(** [n] newlines that stay above the last row only move the cursor down. *)
Lemma newlines_above_last_row (n : nat) (s : terminal) :
  0 <= terminal_row s -> terminal_row s + Z.of_nat n < VGA_HEIGHT ->
  terminal_column s = 0 ->
  let s' := terminal_write s (repeat char_newline n) in
  terminal_row s' = terminal_row s + Z.of_nat n /\
  terminal_column s' = 0 /\
  terminal_color s' = terminal_color s /\
  terminal_buffer s' = terminal_buffer s.
Proof.
  revert s. induction n as [|n IH]; intros s Hr Hn Hc; cbv zeta.
  - cbn [repeat]. unfold terminal_write. cbn [fold_left].
    repeat split; auto. lia.
  - cbn [repeat]. rewrite terminal_write_cons.
    destruct (putchar_newline_spec s) as (Hc1 & Ha1 & Hstay & _);
      [geometry; lia|].
    destruct Hstay as [Hr1 Hb1]; [lia|].
    rewrite to_size_t_small in Hr1 by (geometry; lia).
    destruct (IH (terminal_putchar s char_newline)) as (Hr2 & Hc2 & Ha2 & Hb2);
      [lia | lia | exact Hc1 |].
    rewrite Hr2, Hc2, Ha2, Hb2, Hr1, Ha1, Hb1. repeat split. lia.
Qed.

(** C5. A newline sets the column to 0 and moves to the next row; on the
    last row it scrolls instead and the row stays [VGA_HEIGHT - 1].  So
    [VGA_HEIGHT] newlines written to the initialized screen leave the
    cursor on row [VGA_HEIGHT - 1], column 0, and the rows above it
    blank. *)
Theorem newline_advances_and_pins :
  (forall s : terminal,
     0 <= terminal_row s < VGA_HEIGHT ->
     let s' := terminal_putchar s char_newline in
     terminal_column s' = 0 /\
     (terminal_row s + 1 < VGA_HEIGHT ->
      terminal_row s' = terminal_row s + 1 /\
      terminal_buffer s' = terminal_buffer s) /\
     (terminal_row s + 1 = VGA_HEIGHT ->
      terminal_row s' = VGA_HEIGHT - 1 /\
      forall j, terminal_buffer s' j =
                terminal_buffer (terminal_scroll s) j)) /\
  (forall (s0 : terminal) (x y : Z),
     0 <= x < VGA_WIDTH -> 0 <= y < VGA_HEIGHT - 1 ->
     let s := terminal_write (terminal_initialize s0)
                (repeat char_newline (Z.to_nat VGA_HEIGHT)) in
     terminal_row s = VGA_HEIGHT - 1 /\
     terminal_column s = 0 /\
     cell s x y = vga_entry char_space (terminal_color s)).
Proof.
  split.
  - intros s Hr. cbv zeta.
    destruct (putchar_newline_spec s) as (Hc & _ & Hstay & Hscroll);
      [geometry; lia|].
    repeat split; auto.
    + destruct Hstay as [Hrow _]; [lia|]. rewrite Hrow.
      apply to_size_t_small. geometry. lia.
    + apply Hstay. lia.
    + now apply Hscroll.
    + now apply Hscroll.
  - intros s0 x y Hx Hy. cbv zeta.
    change (Z.to_nat VGA_HEIGHT) with (24 + 1)%nat.
    rewrite repeat_app, terminal_write_app.
    destruct (terminal_initialize_spec s0) as (Hr0 & Hc0 & Ha0 & _ & Hb0).
    destruct (newlines_above_last_row 24 (terminal_initialize s0))
      as (Hr1 & Hc1 & Ha1 & Hb1);
      [rewrite Hr0; lia | rewrite Hr0; geometry; lia | exact Hc0 |].
    set (s1 := terminal_write (terminal_initialize s0)
                 (repeat char_newline 24)) in *.
    cbn [repeat]. rewrite terminal_write_cons, terminal_write_nil.
    destruct (putchar_newline_spec s1) as (Hc2 & Ha2 & _ & Hscroll);
      [rewrite Hr1, Hr0; lia|].
    destruct Hscroll as [Hr2 Hb2]; [rewrite Hr1, Hr0; reflexivity|].
    repeat split; auto.
    unfold cell. rewrite Hb2, Ha2.
    destruct (terminal_scroll_spec s1) as [_ ->].
    rewrite Hb1, Ha1, Ha0, !Hb0. geometry. zbool; lia.
Qed.

Lemma newline_advances_and_pins_witness :
  (terminal_column (terminal_putchar two_rows_of_A char_newline) = 0 /\
   terminal_row (terminal_putchar two_rows_of_A char_newline) = 2 + 1) /\
  cell (terminal_write (terminal_initialize power_on)
          (repeat char_newline (Z.to_nat VGA_HEIGHT))) 3 5 =
    vga_entry char_space default_color.
Proof.
  destruct newline_advances_and_pins as [Hstep Hrun]. split.
  - assert (Hr : 0 <= terminal_row two_rows_of_A < VGA_HEIGHT)
      by (vm_compute; split; congruence).
    destruct (Hstep two_rows_of_A Hr) as (Hc & Hstay & _).
    split; [exact Hc|]. apply Hstay. vm_compute. reflexivity.
  - assert (Hx : 0 <= 3 < VGA_WIDTH) by (geometry; lia).
    assert (Hy : 0 <= 5 < VGA_HEIGHT - 1) by (geometry; lia).
    destruct (Hrun power_on 3 5 Hx Hy) as (_ & _ & Hcell). exact Hcell.
Defined.
(** * LayerScan: the audit engine, the fix engine and the node accessors

    A shallow embedding of the TypeScript sources

      - [src/utils/nodeHelpers.ts]   (dimension parsing, grid snapping, children)
      - [src/core/auditor.ts]        (flattening, context, rule pass, sorting)
      - [src/core/fixers.ts]         (applyFix, applyAllFixes, the undo log)
      - [src/core/rules/overflowingText.ts]

    Conventions of the embedding.

      - A JavaScript number is [JsNumber]: [NaN], the two infinities, or a
        finite value carried as an exact rational.  Rounding to binary64
        and the sign of zero are not represented; every computation the
        theorems below rely on (division and multiplication by 4 or 8,
        [Math.round], [%]) is exact on binary64 away from overflow.
      - A JavaScript string is a [string] of 8-bit characters.
      - A promise that settles is [Settled]: it resolves with a value or
        rejects with the thrown value.  Recursion that JavaScript leaves
        unbounded takes a [fuel] argument and answers [None] when the fuel
        is used up before the call returns.
      - Host state touched by fix thunks and callbacks is an abstract type
        [Host], threaded explicitly.  Console output is not represented. *)

From Stdlib Require Import ZArith QArith Qabs Qround List String Ascii Lia.
From Stdlib Require Import Permutation Sorting.Sorted Lqa.
From stdpp Require Import base gmap strings list.
Close Scope Q_scope.

(* ================================================================== *)
(** * Part I.  Definitions                                             *)
(* ================================================================== *)

(** ** JavaScript values *)

Inductive JsNumber : Type :=
| NaN
| Infinity (negative : bool)
| Finite (q : Q).

(** A value of TypeScript type [unknown]. *)
#[local] Set Warnings "-register-all".
Inductive JsValue : Type :=
| JsUndefined
| JsNull
| JsBool (b : bool)
| JsNum (n : JsNumber)
| JsStr (s : string)
| JsObject (fields : list (string * JsValue)).

(** What [throw] carries: an [Error] object, or any other value, of which
    only [String(value)] is ever read. *)
Inductive Thrown : Type :=
| ErrorObject (message : string)
| OtherThrown (asString : string).

Inductive Settled (A : Type) : Type :=
| Resolved (a : A)
| Rejected (error : Thrown).
Arguments Resolved {A} a.
Arguments Rejected {A} error.

Module JsNum.

Definition isNegative (q : Q) : bool := (Qnum q <? 0)%Z.
Definition isZero (q : Q) : bool := (Qnum q =? 0)%Z.

(** [isNaN(x)] *)
Definition isNaN (x : JsNumber) : bool :=
  match x with NaN => true | _ => false end.

(** [x > y] *)
Definition gt (x y : JsNumber) : bool :=
  match x, y with
  | NaN, _ | _, NaN => false
  | Infinity sx, Infinity sy => negb sx && sy
  | Infinity sx, Finite _ => negb sx
  | Finite _, Infinity sy => sy
  | Finite a, Finite b => negb (Qle_bool a b)
  end.

(** [x === y] on numbers *)
Definition strictEq (x y : JsNumber) : bool :=
  match x, y with
  | Finite a, Finite b => Qeq_bool a b
  | Infinity sx, Infinity sy => Bool.eqb sx sy
  | _, _ => false
  end.

(** [x - y] *)
Definition sub (x y : JsNumber) : JsNumber :=
  match x, y with
  | NaN, _ | _, NaN => NaN
  | Infinity sx, Infinity sy => if Bool.eqb sx sy then NaN else Infinity sx
  | Infinity sx, Finite _ => Infinity sx
  | Finite _, Infinity sy => Infinity (negb sy)
  | Finite a, Finite b => Finite (a - b)%Q
  end.

(** [x * y] *)
Definition mul (x y : JsNumber) : JsNumber :=
  match x, y with
  | NaN, _ | _, NaN => NaN
  | Infinity sx, Infinity sy => Infinity (xorb sx sy)
  | Infinity s, Finite q | Finite q, Infinity s =>
      if isZero q then NaN else Infinity (xorb s (isNegative q))
  | Finite a, Finite b => Finite (a * b)%Q
  end.

(** [x / y] *)
Definition div (x y : JsNumber) : JsNumber :=
  match x, y with
  | NaN, _ | _, NaN => NaN
  | Infinity _, Infinity _ => NaN
  | Infinity s, Finite q => Infinity (xorb s (isNegative q))
  | Finite _, Infinity _ => Finite 0%Q
  | Finite a, Finite b =>
      if isZero b
      then (if isZero a then NaN else Infinity (isNegative a))
      else Finite (a / b)%Q
  end.

(** Truncation toward zero of a rational. *)
Definition truncate (q : Q) : Z := Z.quot (Qnum q) (Zpos (Qden q)).

(** [x % y]: the remainder has the sign of the dividend. *)
Definition rem (x y : JsNumber) : JsNumber :=
  match x, y with
  | NaN, _ | _, NaN => NaN
  | Infinity _, _ => NaN
  | Finite a, Infinity _ => Finite a
  | Finite a, Finite b =>
      if isZero b then NaN
      else Finite (a - b * inject_Z (truncate (a / b)))%Q
  end.

(** [Math.round(x)]: the nearest integer, a tie going to the larger one. *)
Definition round (x : JsNumber) : JsNumber :=
  match x with
  | Finite q => Finite (inject_Z (Qfloor (q + (1 # 2))%Q))
  | other => other
  end.

Definition ofZ (z : Z) : JsNumber := Finite (inject_Z z).

End JsNum.

(** ** [parseFloat]

    The built-in reads the longest prefix of the trimmed input that is a
    [StrDecimalLiteral] and answers [NaN] when there is none.
    [parseFloatPrefix] also hands back what follows that prefix. *)

Module ParseFloat.

Definition isDigit (c : ascii) : bool :=
  let n := nat_of_ascii c in (48 <=? n)%nat && (n <=? 57)%nat.

Definition digitValue (c : ascii) : Z := Z.of_nat (nat_of_ascii c) - 48.

(** The white space of the 8-bit range that [parseFloat] skips: tab, line
    feed, vertical tab, form feed, carriage return, space and no-break
    space. *)
Definition isWhiteSpace (c : ascii) : bool :=
  let n := nat_of_ascii c in
  ((9 <=? n)%nat && (n <=? 13)%nat) || (n =? 32)%nat || (n =? 160)%nat.

Fixpoint trimStart (s : string) : string :=
  match s with
  | String c rest => if isWhiteSpace c then trimStart rest else s
  | EmptyString => s
  end.

(** The longest run of digits at the head of [s], and the rest. *)
Fixpoint takeDigits (s : string) : list ascii * string :=
  match s with
  | String c rest =>
      if isDigit c
      then let '(ds, tl) := takeDigits rest in (c :: ds, tl)
      else ([], s)
  | EmptyString => ([], s)
  end.

Definition digitsValue (ds : list ascii) : Z :=
  fold_left (fun acc c => 10 * acc + digitValue c)%Z ds 0%Z.

(** mantissa * 10^exponent, as a reduced rational *)
Definition scale (mantissa exponent : Z) : Q :=
  if (0 <=? exponent)%Z
  then inject_Z (mantissa * 10 ^ exponent)
  else Qred (mantissa # Z.to_pos (10 ^ (- exponent))).

(** [ExponentPart]: [e] or [E], an optional sign, at least one digit.
    When the part is absent or malformed nothing is consumed. *)
Definition takeExponent (s : string) : Z * string :=
  match s with
  | String c rest =>
      if Ascii.eqb c "e" || Ascii.eqb c "E" then
        let '(negative, afterSign) :=
          match rest with
          | String "-" r => (true, r)
          | String "+" r => (false, r)
          | _ => (false, rest)
          end in
        match takeDigits afterSign with
        | ([], _) => (0%Z, s)
        | (ds, tl) => ((if negative then - digitsValue ds else digitsValue ds)%Z, tl)
        end
      else (0%Z, s)
  | EmptyString => (0%Z, s)
  end.

(** [StrUnsignedDecimalLiteral] other than [Infinity]. *)
Definition takeUnsignedDecimal (s : string) : option (Q * string) :=
  let '(intDigits, afterInt) := takeDigits s in
  let '(fracDigits, afterFrac, sawDigits) :=
    match afterInt with
    | String "." r =>
        let '(fs, tl) := takeDigits r in
        match intDigits, fs with
        | [], [] => ([], afterInt, false)
        | _, _ => (fs, tl, true)
        end
    | _ => ([], afterInt, match intDigits with [] => false | _ => true end)
    end in
  if sawDigits then
    let '(exponent, rest) := takeExponent afterFrac in
    Some (scale (digitsValue (intDigits ++ fracDigits))
                (exponent - Z.of_nat (length fracDigits)),
          rest)
  else None.

Definition takeUnsigned (s : string) : option (JsNumber * string) :=
  if String.prefix "Infinity" s
  then Some (Infinity false, String.substring 8 (String.length s - 8) s)
  else match takeUnsignedDecimal s with
       | Some (q, rest) => Some (Finite q, rest)
       | None => None
       end.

- - - - -

For this exercise, please copy exactly the lines of the material above from its first line through the line where "rewrite Hr2, Hc2, Ha2, Hb2, Hr1, Ha1, Hb1." appears.

§ **RESPONSE BOX**
(** [n] newlines that stay above the last row only move the cursor down. *)
Lemma newlines_above_last_row (n : nat) (s : terminal) :
  0 <= terminal_row s -> terminal_row s + Z.of_nat n < VGA_HEIGHT ->
  terminal_column s = 0 ->
  let s' := terminal_write s (repeat char_newline n) in
  terminal_row s' = terminal_row s + Z.of_nat n /\
  terminal_column s' = 0 /\
  terminal_color s' = terminal_color s /\
  terminal_buffer s' = terminal_buffer s.
Proof.
  revert s. induction n as [|n IH]; intros s Hr Hn Hc; cbv zeta.
  - cbn [repeat]. unfold terminal_write. cbn [fold_left].
    repeat split; auto. lia.
  - cbn [repeat]. rewrite terminal_write_cons.
    destruct (putchar_newline_spec s) as (Hc1 & Ha1 & Hstay & _);
      [geometry; lia|].
    destruct Hstay as [Hr1 Hb1]; [lia|].
    rewrite to_size_t_small in Hr1 by (geometry; lia).
    destruct (IH (terminal_putchar s char_newline)) as (Hr2 & Hc2 & Ha2 & Hb2);
      [lia | lia | exact Hc1 |].
    rewrite Hr2, Hc2, Ha2, Hb2, Hr1, Ha1, Hb1. repeat split. lia.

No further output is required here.